[Collected data]
____
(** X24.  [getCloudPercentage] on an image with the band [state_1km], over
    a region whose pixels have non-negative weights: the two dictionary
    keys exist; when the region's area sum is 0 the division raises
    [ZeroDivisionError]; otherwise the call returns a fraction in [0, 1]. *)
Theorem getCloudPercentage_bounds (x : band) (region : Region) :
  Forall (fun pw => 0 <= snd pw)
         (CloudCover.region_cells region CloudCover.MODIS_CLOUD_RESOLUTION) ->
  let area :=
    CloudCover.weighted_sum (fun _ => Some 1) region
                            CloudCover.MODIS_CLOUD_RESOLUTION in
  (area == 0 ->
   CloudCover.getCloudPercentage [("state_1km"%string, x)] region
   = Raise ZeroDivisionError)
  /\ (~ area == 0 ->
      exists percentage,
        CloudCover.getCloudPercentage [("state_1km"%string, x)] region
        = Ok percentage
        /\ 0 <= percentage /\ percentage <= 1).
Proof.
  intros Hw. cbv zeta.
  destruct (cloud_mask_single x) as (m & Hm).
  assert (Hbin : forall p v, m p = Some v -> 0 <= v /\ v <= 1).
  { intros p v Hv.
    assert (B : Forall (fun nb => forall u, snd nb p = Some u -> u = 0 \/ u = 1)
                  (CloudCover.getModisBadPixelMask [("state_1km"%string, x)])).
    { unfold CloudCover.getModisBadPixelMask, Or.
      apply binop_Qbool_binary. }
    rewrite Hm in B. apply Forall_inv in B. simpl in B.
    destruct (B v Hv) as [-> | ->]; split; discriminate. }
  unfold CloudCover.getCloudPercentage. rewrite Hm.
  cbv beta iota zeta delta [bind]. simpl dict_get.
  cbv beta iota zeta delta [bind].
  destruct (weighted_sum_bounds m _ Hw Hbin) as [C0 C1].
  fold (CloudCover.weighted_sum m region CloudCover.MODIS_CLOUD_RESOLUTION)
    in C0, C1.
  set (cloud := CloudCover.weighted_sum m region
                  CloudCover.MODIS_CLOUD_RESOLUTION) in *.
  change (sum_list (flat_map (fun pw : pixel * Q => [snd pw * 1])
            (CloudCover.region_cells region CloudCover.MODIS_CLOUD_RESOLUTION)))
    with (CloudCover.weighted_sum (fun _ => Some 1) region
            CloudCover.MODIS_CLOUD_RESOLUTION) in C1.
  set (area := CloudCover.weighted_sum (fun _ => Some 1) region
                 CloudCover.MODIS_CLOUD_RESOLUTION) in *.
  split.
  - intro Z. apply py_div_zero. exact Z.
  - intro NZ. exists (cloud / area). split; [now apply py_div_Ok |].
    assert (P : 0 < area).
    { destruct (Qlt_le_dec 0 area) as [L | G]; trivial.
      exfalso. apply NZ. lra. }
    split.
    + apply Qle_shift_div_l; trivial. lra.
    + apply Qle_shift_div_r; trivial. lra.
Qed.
____
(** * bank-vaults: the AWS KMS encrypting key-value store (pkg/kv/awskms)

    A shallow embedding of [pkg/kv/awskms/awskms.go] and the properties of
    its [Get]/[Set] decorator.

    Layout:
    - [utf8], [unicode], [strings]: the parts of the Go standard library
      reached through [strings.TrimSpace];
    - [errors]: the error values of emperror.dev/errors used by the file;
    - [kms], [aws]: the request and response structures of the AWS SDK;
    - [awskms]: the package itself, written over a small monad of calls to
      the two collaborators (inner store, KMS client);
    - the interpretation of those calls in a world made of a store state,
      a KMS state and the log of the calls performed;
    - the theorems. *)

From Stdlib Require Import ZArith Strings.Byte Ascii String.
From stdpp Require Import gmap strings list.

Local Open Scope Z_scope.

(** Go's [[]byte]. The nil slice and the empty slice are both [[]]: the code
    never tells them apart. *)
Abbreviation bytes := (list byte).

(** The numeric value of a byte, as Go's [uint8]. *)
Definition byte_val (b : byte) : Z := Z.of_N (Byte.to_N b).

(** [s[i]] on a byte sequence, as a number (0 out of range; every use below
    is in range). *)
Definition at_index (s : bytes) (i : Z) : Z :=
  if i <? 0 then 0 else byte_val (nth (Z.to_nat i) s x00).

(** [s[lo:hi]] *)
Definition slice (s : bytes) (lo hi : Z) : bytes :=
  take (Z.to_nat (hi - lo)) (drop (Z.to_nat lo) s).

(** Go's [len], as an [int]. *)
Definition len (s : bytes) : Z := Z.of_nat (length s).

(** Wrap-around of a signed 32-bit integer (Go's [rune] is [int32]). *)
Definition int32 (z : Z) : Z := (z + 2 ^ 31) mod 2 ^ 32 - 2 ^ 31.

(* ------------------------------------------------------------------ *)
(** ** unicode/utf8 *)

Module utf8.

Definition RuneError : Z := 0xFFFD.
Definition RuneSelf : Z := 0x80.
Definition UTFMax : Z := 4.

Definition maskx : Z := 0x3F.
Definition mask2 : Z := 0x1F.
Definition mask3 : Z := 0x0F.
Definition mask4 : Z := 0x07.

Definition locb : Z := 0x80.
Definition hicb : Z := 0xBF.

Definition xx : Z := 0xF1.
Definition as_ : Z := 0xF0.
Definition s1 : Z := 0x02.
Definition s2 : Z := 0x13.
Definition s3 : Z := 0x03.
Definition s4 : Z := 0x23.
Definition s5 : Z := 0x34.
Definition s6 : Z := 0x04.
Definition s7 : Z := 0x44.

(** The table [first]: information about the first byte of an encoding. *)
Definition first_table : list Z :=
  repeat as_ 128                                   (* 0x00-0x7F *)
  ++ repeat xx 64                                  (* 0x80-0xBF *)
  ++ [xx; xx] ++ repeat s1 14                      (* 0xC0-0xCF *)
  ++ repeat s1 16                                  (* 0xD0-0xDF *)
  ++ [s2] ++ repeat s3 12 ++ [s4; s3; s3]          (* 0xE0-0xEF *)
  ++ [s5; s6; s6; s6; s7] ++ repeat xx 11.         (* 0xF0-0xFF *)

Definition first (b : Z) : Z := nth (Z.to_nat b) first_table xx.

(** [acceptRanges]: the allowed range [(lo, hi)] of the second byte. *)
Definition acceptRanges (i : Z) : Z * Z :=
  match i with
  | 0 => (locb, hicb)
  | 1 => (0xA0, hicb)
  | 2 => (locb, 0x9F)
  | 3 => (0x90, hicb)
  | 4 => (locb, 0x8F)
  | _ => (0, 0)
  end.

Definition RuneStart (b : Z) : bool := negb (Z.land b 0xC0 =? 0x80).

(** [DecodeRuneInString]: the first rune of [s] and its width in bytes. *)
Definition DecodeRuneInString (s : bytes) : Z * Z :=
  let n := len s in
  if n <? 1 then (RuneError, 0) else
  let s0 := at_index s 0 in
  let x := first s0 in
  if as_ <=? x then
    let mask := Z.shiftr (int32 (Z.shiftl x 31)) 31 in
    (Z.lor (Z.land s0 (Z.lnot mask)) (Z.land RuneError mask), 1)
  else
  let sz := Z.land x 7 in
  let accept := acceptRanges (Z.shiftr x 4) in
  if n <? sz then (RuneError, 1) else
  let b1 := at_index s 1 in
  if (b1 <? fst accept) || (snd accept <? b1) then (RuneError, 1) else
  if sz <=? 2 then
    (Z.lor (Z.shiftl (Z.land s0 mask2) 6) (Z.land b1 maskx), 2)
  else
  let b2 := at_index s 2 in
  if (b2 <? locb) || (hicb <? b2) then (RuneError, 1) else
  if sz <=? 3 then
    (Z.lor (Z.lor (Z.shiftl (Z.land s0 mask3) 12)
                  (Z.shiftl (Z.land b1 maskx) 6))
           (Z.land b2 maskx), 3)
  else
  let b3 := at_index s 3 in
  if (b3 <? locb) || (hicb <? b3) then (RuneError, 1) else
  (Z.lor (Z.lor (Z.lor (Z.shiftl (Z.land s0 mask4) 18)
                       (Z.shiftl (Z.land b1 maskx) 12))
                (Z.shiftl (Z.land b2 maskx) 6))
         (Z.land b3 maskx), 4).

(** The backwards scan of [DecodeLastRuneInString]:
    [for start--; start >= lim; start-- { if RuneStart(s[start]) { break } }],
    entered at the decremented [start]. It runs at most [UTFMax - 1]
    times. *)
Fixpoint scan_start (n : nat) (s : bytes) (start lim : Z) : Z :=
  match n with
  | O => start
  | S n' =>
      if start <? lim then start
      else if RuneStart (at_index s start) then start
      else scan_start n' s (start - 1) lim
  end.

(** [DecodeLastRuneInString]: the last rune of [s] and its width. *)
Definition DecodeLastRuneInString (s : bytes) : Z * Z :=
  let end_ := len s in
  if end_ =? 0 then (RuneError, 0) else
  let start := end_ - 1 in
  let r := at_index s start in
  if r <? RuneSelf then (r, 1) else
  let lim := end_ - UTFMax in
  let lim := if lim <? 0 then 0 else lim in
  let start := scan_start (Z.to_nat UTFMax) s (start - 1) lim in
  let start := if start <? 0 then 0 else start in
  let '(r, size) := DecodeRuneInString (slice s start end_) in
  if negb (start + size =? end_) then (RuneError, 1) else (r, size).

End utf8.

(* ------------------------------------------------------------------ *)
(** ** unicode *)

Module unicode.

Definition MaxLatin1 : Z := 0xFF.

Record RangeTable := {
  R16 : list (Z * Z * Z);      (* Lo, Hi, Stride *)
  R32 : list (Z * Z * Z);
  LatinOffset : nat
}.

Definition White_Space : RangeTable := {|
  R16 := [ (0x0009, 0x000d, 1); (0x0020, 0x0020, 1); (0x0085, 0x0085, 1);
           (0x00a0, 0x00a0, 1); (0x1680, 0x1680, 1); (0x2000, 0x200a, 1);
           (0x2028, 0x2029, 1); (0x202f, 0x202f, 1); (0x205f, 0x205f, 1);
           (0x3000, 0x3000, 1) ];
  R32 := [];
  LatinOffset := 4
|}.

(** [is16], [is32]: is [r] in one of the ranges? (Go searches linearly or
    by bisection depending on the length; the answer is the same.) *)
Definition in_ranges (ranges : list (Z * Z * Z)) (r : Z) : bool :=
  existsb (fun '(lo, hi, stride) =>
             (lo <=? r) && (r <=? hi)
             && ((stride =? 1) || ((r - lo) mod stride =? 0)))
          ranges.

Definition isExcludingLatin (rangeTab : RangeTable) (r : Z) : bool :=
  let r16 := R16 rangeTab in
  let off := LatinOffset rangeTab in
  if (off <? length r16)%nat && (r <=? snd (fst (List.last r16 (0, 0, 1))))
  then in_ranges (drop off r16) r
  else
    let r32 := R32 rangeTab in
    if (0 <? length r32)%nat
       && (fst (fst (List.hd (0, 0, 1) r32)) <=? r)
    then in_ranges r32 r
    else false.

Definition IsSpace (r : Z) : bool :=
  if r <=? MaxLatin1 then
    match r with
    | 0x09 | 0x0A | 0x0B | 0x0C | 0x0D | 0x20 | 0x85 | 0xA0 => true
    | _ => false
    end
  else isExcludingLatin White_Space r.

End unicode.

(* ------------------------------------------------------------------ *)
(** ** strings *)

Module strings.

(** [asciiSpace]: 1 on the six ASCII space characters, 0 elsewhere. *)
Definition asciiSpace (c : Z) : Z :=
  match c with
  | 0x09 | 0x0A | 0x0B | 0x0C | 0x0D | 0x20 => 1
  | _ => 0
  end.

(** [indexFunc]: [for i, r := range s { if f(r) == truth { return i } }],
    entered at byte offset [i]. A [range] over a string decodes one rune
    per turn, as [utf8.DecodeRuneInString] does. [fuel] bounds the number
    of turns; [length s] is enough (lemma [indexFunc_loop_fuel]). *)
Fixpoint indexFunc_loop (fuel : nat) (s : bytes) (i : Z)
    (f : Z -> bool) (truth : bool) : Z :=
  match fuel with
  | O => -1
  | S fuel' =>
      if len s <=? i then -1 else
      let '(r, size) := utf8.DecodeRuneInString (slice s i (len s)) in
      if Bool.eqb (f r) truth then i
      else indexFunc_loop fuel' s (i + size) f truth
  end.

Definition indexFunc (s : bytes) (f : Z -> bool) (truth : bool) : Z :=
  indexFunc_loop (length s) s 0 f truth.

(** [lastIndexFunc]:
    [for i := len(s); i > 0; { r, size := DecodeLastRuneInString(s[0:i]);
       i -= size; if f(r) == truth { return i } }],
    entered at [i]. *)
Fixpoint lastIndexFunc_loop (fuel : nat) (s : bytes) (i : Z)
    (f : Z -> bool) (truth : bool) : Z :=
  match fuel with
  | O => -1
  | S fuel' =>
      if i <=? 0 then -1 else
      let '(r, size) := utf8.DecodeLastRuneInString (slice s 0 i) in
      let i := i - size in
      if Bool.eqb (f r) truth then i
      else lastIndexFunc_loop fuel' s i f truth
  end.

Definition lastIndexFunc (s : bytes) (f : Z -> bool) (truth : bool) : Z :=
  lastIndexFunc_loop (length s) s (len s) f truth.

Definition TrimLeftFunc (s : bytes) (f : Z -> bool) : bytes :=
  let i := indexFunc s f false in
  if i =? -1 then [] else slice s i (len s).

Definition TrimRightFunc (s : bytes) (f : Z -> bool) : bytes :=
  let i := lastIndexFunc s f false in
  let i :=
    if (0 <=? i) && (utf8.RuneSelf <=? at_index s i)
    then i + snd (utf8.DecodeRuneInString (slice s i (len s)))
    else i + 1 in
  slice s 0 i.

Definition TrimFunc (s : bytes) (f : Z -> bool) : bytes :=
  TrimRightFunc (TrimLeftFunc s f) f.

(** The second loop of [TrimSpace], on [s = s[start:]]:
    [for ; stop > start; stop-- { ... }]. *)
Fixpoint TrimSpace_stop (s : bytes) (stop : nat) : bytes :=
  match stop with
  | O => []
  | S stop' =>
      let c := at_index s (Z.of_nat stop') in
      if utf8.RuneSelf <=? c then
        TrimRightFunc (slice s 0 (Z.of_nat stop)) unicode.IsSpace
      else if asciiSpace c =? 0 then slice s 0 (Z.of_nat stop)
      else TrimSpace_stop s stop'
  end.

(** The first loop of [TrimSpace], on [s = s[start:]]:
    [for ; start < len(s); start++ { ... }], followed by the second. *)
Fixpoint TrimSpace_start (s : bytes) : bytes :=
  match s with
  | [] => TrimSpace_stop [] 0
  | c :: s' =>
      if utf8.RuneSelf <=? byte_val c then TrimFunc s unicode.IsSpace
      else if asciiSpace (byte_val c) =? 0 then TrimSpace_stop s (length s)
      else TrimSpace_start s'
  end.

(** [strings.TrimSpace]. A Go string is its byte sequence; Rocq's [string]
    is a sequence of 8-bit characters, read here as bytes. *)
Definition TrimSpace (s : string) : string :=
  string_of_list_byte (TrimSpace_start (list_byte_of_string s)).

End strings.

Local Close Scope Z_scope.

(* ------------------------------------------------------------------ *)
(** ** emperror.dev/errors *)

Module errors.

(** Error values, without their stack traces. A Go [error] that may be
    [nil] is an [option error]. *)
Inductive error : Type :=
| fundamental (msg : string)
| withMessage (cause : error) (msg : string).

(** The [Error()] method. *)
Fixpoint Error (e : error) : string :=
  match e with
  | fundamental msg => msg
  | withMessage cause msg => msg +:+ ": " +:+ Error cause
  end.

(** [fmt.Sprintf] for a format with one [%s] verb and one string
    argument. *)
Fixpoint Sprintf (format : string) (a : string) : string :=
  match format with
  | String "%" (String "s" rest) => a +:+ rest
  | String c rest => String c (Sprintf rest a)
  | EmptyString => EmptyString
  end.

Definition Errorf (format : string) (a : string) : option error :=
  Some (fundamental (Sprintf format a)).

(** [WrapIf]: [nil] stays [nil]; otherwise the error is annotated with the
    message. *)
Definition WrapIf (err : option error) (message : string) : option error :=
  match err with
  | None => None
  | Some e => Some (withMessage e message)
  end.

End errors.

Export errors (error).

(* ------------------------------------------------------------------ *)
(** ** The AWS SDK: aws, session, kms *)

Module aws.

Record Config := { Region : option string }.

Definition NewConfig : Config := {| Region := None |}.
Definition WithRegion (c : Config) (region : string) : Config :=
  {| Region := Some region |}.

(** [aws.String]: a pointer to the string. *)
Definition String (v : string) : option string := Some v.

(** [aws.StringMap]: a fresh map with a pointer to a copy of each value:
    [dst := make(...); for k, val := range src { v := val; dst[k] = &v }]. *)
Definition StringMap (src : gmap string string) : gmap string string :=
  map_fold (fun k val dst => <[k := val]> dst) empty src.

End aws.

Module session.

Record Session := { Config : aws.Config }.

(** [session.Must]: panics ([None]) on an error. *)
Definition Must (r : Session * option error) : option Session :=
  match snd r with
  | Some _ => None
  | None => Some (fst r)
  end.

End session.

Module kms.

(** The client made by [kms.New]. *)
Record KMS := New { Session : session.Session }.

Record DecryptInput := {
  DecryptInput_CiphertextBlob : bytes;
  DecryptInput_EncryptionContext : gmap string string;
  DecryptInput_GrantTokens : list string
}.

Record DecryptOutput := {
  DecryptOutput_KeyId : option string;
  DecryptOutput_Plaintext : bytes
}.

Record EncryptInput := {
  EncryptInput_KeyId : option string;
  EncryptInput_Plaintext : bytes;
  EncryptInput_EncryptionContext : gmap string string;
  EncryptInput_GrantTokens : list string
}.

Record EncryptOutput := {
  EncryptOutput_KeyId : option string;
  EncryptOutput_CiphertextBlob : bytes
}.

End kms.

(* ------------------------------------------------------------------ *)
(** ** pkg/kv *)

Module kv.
____
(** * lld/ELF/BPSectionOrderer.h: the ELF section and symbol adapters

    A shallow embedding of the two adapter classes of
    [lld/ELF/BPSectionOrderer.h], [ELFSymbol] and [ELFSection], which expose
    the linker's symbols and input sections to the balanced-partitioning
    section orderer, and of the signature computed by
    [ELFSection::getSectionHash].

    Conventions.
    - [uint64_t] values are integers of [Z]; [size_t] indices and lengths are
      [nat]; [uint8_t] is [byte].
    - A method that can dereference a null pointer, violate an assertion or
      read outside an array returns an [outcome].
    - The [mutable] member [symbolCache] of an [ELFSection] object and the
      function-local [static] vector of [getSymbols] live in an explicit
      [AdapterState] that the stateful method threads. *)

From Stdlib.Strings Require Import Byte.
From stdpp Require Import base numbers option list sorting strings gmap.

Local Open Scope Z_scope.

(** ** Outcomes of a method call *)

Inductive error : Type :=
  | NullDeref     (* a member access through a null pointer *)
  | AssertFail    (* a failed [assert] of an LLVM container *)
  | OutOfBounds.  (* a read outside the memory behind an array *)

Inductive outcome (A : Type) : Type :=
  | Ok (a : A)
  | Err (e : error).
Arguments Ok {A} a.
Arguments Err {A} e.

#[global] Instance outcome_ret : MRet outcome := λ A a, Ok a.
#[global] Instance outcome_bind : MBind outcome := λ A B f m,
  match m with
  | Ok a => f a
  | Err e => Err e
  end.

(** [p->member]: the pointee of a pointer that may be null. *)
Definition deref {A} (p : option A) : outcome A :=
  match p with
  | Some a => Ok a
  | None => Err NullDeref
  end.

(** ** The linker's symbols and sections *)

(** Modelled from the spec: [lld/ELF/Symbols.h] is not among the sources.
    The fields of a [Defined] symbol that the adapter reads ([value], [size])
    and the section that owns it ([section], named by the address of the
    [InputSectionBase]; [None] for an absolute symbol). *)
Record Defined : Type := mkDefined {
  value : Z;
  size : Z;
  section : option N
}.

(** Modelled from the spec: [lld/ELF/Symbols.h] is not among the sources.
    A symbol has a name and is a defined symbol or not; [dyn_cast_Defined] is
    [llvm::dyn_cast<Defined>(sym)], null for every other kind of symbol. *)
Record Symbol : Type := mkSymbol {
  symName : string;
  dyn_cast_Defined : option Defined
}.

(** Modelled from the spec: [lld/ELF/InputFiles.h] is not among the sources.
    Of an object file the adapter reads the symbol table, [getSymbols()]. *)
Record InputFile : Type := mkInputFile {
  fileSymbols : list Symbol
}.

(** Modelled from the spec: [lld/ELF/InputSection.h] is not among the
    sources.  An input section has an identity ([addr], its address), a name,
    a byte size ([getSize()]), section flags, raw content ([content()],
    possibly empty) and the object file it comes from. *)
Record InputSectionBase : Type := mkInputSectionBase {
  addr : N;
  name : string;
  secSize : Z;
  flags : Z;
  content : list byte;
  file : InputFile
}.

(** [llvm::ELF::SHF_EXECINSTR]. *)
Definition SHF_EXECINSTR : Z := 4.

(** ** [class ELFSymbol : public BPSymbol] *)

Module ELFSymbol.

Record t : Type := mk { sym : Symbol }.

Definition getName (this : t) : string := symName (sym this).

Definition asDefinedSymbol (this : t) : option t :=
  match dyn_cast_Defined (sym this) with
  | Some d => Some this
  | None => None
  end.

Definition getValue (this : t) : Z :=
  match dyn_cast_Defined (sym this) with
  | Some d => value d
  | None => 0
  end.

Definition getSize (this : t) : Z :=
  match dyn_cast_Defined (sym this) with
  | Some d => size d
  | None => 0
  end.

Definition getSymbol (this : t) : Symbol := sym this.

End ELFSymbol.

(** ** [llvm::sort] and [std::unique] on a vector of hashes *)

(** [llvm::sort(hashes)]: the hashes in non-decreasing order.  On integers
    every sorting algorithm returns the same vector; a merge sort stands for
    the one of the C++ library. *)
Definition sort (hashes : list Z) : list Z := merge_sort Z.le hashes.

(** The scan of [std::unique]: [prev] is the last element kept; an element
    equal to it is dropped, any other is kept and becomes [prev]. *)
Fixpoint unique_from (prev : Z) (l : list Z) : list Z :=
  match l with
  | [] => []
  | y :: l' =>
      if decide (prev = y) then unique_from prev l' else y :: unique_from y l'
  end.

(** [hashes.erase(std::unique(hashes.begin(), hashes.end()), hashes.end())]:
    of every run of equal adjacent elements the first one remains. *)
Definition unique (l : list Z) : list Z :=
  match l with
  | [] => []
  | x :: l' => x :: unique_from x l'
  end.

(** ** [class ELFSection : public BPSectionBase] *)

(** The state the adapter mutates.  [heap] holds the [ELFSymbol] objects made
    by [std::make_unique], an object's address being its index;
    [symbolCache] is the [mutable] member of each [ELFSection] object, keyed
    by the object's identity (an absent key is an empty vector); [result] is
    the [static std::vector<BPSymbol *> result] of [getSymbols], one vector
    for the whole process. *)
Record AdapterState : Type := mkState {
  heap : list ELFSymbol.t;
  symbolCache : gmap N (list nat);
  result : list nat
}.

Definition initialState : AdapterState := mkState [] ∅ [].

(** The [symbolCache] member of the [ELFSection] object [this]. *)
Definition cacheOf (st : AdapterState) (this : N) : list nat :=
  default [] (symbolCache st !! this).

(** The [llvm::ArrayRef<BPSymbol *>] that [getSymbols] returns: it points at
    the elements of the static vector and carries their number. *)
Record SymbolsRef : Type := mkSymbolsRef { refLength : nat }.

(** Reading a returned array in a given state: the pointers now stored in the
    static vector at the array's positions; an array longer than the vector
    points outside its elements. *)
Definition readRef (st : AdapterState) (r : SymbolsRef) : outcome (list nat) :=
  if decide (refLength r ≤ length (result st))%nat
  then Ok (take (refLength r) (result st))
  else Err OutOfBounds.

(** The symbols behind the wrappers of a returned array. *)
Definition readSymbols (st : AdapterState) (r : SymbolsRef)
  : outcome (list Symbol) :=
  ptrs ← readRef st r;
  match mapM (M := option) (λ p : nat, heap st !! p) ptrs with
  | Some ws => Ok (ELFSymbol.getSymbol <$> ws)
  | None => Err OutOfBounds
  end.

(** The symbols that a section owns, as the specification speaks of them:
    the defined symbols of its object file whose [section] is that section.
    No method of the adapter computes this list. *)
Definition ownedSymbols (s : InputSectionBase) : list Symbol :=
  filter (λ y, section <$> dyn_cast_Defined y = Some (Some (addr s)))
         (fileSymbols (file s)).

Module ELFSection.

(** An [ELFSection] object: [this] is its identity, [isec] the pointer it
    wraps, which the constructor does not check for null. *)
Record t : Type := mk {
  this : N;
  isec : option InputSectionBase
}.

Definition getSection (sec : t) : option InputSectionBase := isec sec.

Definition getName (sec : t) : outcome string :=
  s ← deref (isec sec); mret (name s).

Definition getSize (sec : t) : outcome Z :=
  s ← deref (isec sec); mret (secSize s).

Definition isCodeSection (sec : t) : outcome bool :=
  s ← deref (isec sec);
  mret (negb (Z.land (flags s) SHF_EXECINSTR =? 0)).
____
WHAT NEEDS TO BE DONE: Print the lines above from the one with "let r16 := R16 rangeTab in" through the one with "match r with", both included, exactly as written and nothing more.

RESPONSE:
  let r16 := R16 rangeTab in
  let off := LatinOffset rangeTab in
  if (off <? length r16)%nat && (r <=? snd (fst (List.last r16 (0, 0, 1))))
  then in_ranges (drop off r16) r
  else
    let r32 := R32 rangeTab in
    if (0 <? length r32)%nat
       && (fst (fst (List.hd (0, 0, 1) r32)) <=? r)
    then in_ranges r32 r
    else false.

Definition IsSpace (r : Z) : bool :=
  if r <=? MaxLatin1 then
    match r with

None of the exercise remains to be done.